The faces staring back at him were worried and Morales knew why.

“It's the only way we can protect the bulk of the Event Group staff and the doorway. We have to disable those explosives and removing the only way to detonate them is the only way we can achieve that. We just have to hope Mr. Ryan knows what's happening. So, let's remotely get this thing started before that Russian asshole decides to kill everyone there.”

The computer center came alive with frightened but determined activity.

BROOKLYN NAVY YARD

“Okay, you can shut it down now, Joshua,” Doshnikov said as his hair was beginning to be tossed by the increasing revolutions.

Joshua Jodle stepped from behind the technicians' safety glass, shrugged his shoulders, and hurried over to the spot where the artificial wind was starting to move Doshnikov's heavy coat.

“I said you can shut the doorway down now. We must prepare for your journey.”

“I didn't start the cycle. I assumed it was on a timer and after she cooled down it would automatically reboot. As you can see it's just the centrifuge turning, no lasers.” He now had to shout to be heard and that made the young stockbroker concerned as he turned and looked at the spinning doorway. That was when he looked up and saw that little balding man with the eye patch. He could swear the man was moving his lips as he was saying something. It looked like—

“Good-bye.”

Jodle turned and saw that Doshnikov felt the same thing they were all feeling—the electrical charge coursing through their bodies had increased five-fold in seconds. Jodle found he couldn't move his lips or voice his warning.

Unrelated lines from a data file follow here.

(* ===== verification/GitHubScenario.v ===== *)
(** * A concrete App

    Registered, set up by a logged-in administrator for an installation of two
    repositories, one of them bound and checked out: the inputs of the
    witnesses in [GitHubProps]. *)
From S2P Require Import Prelude GoStd Base64 Token Queue Route Regex Schema Evidence LeaseCore Lease Enqueue LeaseSystem Scenario CallsKeep Webhooks WebhookSteps WebhookSystem Password Hmac AuthTokens AuthStore Throttle Sessions AuthInv AuthSystem AuthScenario GitHubApp GitHubStore GitHubRepo GitHubChain GitHubSteps GitHubSystem.
From stdpp Require Import relations.
#[local] Open Scope Z_scope.

Definition plainText (_ : Err) : string := "".
Definition freshWebhooks : WebhookDB :=
  {| wh_db := db_empty; wh_deliveries := ∅; wh_intents := ∅; wh_lifecycle := ∅; wh_payloads := ∅; wh_app_active := false;
     wh_installations := ∅; wh_repositories := ∅; wh_bindings := ∅; wh_next_delivery := 1; wh_next_intent := 1; wh_next_job := 1 |}.
Definition freshGitHub : GHDB := Build_GHDB freshWebhooks emptyAuthDB None ∅ ∅ ∅ ∅ 10000 ∅ ∅ ∅.
Definition atMinute (n : Z) : Z := day0 + n * minute.

Definition appIdentity : AppIdentity := {| ai_AppID := 77; ai_ClientID := "Iv1.0123456789abcdef"; ai_Slug := "autodeploy" |}.
Definition account : Owner := {| ow_AccountID := 5; ow_Type := "Organization" |}.
Definition theAdministrator : Principal :=
  {| p_UserID := "user-1"; p_OwnerID := "owner-1"; p_RoleOwner := true; p_AuthRevision := 1; p_SessionID := "session-1" |}.
Definition theInstallation : ProviderInstallation := {| ins_ID := 3; ins_Account := account; ins_Suspended := false |}.
Definition providerRepository (id : Z) (name : string) : ProviderRepository :=
  {| rp_ID := id; rp_NodeID := ""; rp_OwnerID := 5; rp_Name := name; rp_FullName := "acme/" +:+ name; rp_DefaultBranch := "main" |}.
Definition bindingInput : GitBindingInput :=
  {| bi_ProjectID := "project-1"; bi_RepositoryID := 4; bi_Ref := "refs/heads/main"; bi_EnvironmentID := "env-1"; bi_ServerID := "server-1" |}.
Definition stateDigest : string := digestOf "state".
Definition handoffDigest : string := digestOf "handoff".
Definition aCommit : string := "0123456789abcdef0123456789abcdef01234567".
Definition someRandomness : string := "0123456789abcdef".

Definition registered : list GHCall :=
  [ GAuth (CallBootstrap (clockAt day0) bootstrapInput);
    GAuth (CallReserve (day0 + minute) (clockAt (day0 + minute)) [pairIdentity; nameIdentity; addressIdentity] 100);
    GAuth (CallCompleteLogin (clockAt (day0 + 2 * minute)) loginInput);
    GEnsure appIdentity account ].
Definition started : list GHCall :=
  registered ++ [ GCreateState stateDigest theAdministrator (atMinute 3); GBeginCallback stateDigest (atMinute 4) ].
Definition verified : list GHCall := started ++ [ GReserveCallback stateDigest handoffDigest theInstallation (atMinute 4) ].
Definition complete : GHCall :=
  GComplete handoffDigest theAdministrator theInstallation [providerRepository 4 "api"; providerRepository 6 "web"] (atMinute 5).
Definition boundCalls : list GHCall := verified ++ [ complete; GBind theAdministrator bindingInput "audit-bind" (atMinute 6) ].

Definition ghRun (cs : list GHCall) : GHDB := foldl (λ g c, ghExec plainText c g) freshGitHub cs.
Lemma fresh_initial : gh_initial freshGitHub.
Proof. split_and!; try done. Qed.
Lemma ghRun_reachable cs : gh_reachable plainText (ghRun cs).
Proof.
  unfold ghRun. assert (gh_reachable plainText freshGitHub) as H by (constructor; apply fresh_initial). revert H. generalize freshGitHub.
  induction cs as [|c cs IH]; [done|]. intros g Hg. simpl. apply IH. by constructor.
Qed.
Definition verifiedDB : GHDB := Eval vm_compute in ghRun verified.
Lemma verifiedDB_reachable : gh_reachable plainText verifiedDB.
Proof. assert (verifiedDB = ghRun verified) as -> by vm_cast_no_check (eq_refl verifiedDB). apply ghRun_reachable. Qed.
Lemma ghExec_once c g : rtc (gh_step plainText) g (ghExec plainText c g).
Proof. apply rtc_once. constructor. Qed.

(** The project's checkout, from its reservation until it runs. *)
Definition boundDB : GHDB := Eval vm_compute in ghRun boundCalls.
Lemma boundDB_run : boundDB = ghRun boundCalls.
Proof. vm_cast_no_check (eq_refl boundDB). Qed.
Definition chosenID : string := default "" (checkoutID someRandomness).
Definition capturedBinding : CheckoutBinding :=
  withCommit (default {| cb_OwnerID := ""; cb_ProjectID := ""; cb_InstallationID := 0; cb_RepositoryID := 0; cb_BindingRevision := 0;
                         cb_RepositoryRevision := 0; cb_InstallationRevision := 0; cb_CloneURL := ""; cb_CommitSHA := ""; cb_ReservationID := "";
                         cb_AuthorizationRevision := 0 |} (snapshotOfChain "owner-1" "project-1" boundDB)) aCommit chosenID.
Definition theReservation : CheckoutReservation :=
  {| cr_Binding := capturedBinding; cr_ID := chosenID; cr_ExpiresAt := atMinute 7 + tenMinutes; cr_State := "reserved" |}.
Definition reservedDB : GHDB := Eval vm_compute in ghExec plainText (GReserveCheckout "owner-1" "project-1" aCommit someRandomness (atMinute 7) (atMinute 7)) boundDB.
Definition mintedDB : GHDB := Eval vm_compute in ghExec plainText (GBeginMint chosenID (atMinute 8)) reservedDB.
Definition activeDB : GHDB := Eval vm_compute in ghExec plainText (GActivate chosenID capturedBinding (atMinute 8)) mintedDB.
Definition runningDB : GHDB := Eval vm_compute in ghExec plainText (GStart chosenID capturedBinding (atMinute 8)) activeDB.
Definition disable : GHCall := GDisable theAdministrator 3 "audit-disable" (atMinute 9).

(** A body that succeeds, decided by evaluation. *)
Definition succeeds {A} (m : GHTx A) (g : GHDB) : bool := match m g with inr _ => true | inl _ => false end.
Lemma ran {A} (m : GHTx A) g : succeeds m g = true → ∃ x g', m g = inr (x, g').
Proof. unfold succeeds. destruct (m g) as [|[x g']]; [done|]. by exists x, g'. Qed.
Lemma reserve_run : ReserveCheckout "owner-1" "project-1" aCommit someRandomness (atMinute 7) (atMinute 7) boundDB = inr (theReservation, reservedDB).
Proof. vm_cast_no_check (eq_refl (A := sum GHErr (CheckoutReservation * GHDB)) (inr (theReservation, reservedDB))). Qed.
Lemma mint_run : BeginMintAttempt chosenID (atMinute 8) reservedDB = inr (capturedBinding, mintedDB).
Proof. vm_cast_no_check (eq_refl (A := sum GHErr (CheckoutBinding * GHDB)) (inr (capturedBinding, mintedDB))). Qed.
Lemma activate_run : ActivateMintAttempt chosenID capturedBinding (atMinute 8) mintedDB = inr (tt, activeDB).
Proof. vm_cast_no_check (eq_refl (A := sum GHErr (unit * GHDB)) (inr (tt, activeDB))). Qed.
Lemma start_run : StartCheckout chosenID capturedBinding (atMinute 8) activeDB = inr (tt, runningDB).
Proof. vm_cast_no_check (eq_refl (A := sum GHErr (unit * GHDB)) (inr (tt, runningDB))). Qed.
Lemma activate_step id b now u g g' : ActivateMintAttempt id b now g = inr (u, g') → rtc (gh_step plainText) g g'.
Proof. intros E. pose proof (ghExec_once (GActivate id b now) g) as H. simpl in H. unfold run_tx in H. by rewrite E in H. Qed.
Lemma boundDB_reachable : gh_reachable plainText boundDB.
Proof. rewrite boundDB_run. apply ghRun_reachable. Qed.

Ryan reached out and grabbed a hold of Sarah's belt. She did the same with Anya. Will and Virginia huddled together, following suit. The room was erupting as the fifteen Russian guards quit paying attention to their charges and their strange behavior. Doshnikov's heavy coat was almost ripped from his frame as the revolutions increased.

Before anyone realized it, the large monitor sprang to life and the face of Xavier Morales filled the screen. The overhead speaker blared to life and that was the only thing everyone in the laboratory heard as Morales spoke.